Your response should be every line from the entries that includes the string "newReplayCache".
--
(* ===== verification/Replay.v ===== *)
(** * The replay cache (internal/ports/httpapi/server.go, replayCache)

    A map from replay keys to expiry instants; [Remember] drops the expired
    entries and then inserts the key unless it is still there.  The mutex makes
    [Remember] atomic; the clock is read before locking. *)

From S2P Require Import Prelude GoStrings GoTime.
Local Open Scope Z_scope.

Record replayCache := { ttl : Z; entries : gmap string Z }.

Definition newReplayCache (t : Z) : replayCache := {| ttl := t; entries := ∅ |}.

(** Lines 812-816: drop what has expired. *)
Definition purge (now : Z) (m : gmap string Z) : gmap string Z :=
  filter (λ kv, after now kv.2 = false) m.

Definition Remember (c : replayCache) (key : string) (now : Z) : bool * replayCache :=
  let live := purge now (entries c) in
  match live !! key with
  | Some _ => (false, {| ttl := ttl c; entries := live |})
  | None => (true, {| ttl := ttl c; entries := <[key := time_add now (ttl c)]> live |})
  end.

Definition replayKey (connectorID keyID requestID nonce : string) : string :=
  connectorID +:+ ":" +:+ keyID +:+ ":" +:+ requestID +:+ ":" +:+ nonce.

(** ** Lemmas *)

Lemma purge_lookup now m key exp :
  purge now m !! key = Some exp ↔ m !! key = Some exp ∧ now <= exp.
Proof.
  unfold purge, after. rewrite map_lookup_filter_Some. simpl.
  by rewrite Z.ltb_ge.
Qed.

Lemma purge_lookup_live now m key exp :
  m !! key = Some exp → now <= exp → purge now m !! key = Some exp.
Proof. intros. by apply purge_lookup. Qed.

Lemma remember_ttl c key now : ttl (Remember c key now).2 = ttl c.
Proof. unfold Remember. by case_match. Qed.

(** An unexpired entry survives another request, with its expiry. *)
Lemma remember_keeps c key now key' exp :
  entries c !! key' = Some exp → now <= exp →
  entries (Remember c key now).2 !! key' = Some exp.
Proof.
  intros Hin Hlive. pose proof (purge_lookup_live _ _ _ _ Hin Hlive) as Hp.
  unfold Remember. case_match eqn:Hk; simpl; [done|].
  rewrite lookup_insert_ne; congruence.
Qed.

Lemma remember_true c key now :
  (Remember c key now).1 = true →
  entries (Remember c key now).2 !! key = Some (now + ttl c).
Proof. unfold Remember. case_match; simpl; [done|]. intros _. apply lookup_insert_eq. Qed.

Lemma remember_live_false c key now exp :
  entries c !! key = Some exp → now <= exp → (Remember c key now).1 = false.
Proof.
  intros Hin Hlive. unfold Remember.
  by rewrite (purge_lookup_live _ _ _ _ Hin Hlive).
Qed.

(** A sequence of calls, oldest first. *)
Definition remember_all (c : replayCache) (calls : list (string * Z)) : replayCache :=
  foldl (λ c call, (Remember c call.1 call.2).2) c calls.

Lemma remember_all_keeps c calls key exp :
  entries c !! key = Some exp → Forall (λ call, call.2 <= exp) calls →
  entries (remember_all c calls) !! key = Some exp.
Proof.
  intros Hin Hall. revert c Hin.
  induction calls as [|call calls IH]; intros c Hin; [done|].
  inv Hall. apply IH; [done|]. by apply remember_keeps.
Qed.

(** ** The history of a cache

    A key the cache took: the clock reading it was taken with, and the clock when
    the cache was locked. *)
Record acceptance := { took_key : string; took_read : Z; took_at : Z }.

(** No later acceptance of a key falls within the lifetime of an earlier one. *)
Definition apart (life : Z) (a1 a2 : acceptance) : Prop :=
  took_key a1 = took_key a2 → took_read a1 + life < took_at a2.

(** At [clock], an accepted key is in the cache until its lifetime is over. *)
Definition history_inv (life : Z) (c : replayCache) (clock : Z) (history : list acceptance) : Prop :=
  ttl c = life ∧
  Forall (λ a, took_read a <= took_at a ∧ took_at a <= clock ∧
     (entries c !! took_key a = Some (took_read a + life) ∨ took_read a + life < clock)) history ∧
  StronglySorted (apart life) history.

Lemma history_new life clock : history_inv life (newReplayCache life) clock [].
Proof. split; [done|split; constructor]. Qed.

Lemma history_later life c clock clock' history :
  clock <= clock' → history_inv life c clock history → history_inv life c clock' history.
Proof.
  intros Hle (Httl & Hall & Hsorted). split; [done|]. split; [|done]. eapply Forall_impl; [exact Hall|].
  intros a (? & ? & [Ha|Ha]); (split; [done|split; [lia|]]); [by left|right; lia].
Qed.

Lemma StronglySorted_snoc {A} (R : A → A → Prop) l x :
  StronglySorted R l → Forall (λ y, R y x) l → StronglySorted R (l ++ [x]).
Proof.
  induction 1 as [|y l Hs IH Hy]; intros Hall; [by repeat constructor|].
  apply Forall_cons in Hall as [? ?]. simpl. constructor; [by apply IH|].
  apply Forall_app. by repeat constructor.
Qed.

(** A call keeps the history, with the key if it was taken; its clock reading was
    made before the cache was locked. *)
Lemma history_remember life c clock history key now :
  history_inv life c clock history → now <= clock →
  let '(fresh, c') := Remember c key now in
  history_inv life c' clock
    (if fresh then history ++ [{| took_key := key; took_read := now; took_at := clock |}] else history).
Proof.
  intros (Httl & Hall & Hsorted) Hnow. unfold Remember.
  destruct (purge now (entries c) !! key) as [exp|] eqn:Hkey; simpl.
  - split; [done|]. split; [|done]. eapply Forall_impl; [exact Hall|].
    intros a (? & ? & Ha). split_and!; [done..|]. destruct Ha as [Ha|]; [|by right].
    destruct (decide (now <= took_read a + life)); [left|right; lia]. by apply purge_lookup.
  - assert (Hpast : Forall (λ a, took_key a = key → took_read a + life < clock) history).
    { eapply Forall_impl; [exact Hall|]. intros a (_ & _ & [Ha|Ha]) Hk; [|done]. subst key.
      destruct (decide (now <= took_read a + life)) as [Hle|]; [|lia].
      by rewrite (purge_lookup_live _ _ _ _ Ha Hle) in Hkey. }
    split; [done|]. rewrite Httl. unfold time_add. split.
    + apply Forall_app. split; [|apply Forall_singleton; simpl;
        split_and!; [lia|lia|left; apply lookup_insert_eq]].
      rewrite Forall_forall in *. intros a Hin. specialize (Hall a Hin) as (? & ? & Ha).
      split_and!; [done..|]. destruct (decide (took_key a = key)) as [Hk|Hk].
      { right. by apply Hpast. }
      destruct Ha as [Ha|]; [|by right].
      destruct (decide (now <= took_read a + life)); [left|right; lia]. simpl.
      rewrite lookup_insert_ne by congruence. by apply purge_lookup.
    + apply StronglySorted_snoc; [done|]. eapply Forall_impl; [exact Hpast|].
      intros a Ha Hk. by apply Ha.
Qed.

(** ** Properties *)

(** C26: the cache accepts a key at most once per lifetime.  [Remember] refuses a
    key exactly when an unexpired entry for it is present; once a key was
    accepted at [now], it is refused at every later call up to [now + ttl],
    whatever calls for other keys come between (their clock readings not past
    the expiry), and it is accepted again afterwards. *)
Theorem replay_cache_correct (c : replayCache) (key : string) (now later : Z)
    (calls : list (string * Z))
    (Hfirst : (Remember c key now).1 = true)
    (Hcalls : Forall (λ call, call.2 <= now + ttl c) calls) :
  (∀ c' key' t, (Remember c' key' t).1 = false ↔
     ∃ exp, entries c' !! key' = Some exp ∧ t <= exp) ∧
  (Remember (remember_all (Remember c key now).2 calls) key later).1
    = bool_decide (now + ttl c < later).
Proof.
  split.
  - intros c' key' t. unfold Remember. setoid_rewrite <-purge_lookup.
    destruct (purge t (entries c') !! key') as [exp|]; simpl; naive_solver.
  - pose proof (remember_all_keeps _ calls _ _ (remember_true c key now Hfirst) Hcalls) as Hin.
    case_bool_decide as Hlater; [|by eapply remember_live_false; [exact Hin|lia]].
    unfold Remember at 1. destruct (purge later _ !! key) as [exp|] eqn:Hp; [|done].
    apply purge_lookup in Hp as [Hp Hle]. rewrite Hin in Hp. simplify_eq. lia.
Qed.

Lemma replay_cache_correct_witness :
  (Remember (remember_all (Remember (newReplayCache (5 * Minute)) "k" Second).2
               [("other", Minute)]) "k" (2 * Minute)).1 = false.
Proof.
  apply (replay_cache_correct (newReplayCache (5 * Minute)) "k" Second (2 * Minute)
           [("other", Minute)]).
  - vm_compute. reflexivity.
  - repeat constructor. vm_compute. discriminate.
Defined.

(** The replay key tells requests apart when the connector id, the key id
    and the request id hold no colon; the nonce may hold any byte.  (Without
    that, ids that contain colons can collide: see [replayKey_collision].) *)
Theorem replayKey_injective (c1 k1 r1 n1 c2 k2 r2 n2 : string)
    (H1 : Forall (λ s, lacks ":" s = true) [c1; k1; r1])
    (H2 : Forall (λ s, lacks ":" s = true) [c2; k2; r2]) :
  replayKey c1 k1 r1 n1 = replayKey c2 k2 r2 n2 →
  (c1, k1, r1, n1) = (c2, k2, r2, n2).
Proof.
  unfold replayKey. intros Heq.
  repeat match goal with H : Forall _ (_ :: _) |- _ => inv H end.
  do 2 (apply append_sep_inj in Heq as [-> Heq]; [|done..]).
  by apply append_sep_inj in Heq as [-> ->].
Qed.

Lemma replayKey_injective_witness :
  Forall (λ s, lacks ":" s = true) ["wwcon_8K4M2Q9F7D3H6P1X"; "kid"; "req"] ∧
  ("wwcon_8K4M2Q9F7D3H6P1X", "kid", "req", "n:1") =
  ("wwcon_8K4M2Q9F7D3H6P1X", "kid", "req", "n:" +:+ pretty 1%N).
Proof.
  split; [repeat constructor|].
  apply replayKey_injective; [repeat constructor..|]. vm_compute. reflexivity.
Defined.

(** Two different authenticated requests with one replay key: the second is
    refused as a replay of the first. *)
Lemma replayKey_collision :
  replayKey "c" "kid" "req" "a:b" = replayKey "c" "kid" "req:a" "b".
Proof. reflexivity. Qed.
--
• _RESULT BELOW_:
Definition newReplayCache (t : Z) : replayCache := {| ttl := t; entries := ∅ |}.
Lemma history_new life clock : history_inv life (newReplayCache life) clock [].
  (Remember (remember_all (Remember (newReplayCache (5 * Minute)) "k" Second).2
  apply (replay_cache_correct (newReplayCache (5 * Minute)) "k" Second (2 * Minute)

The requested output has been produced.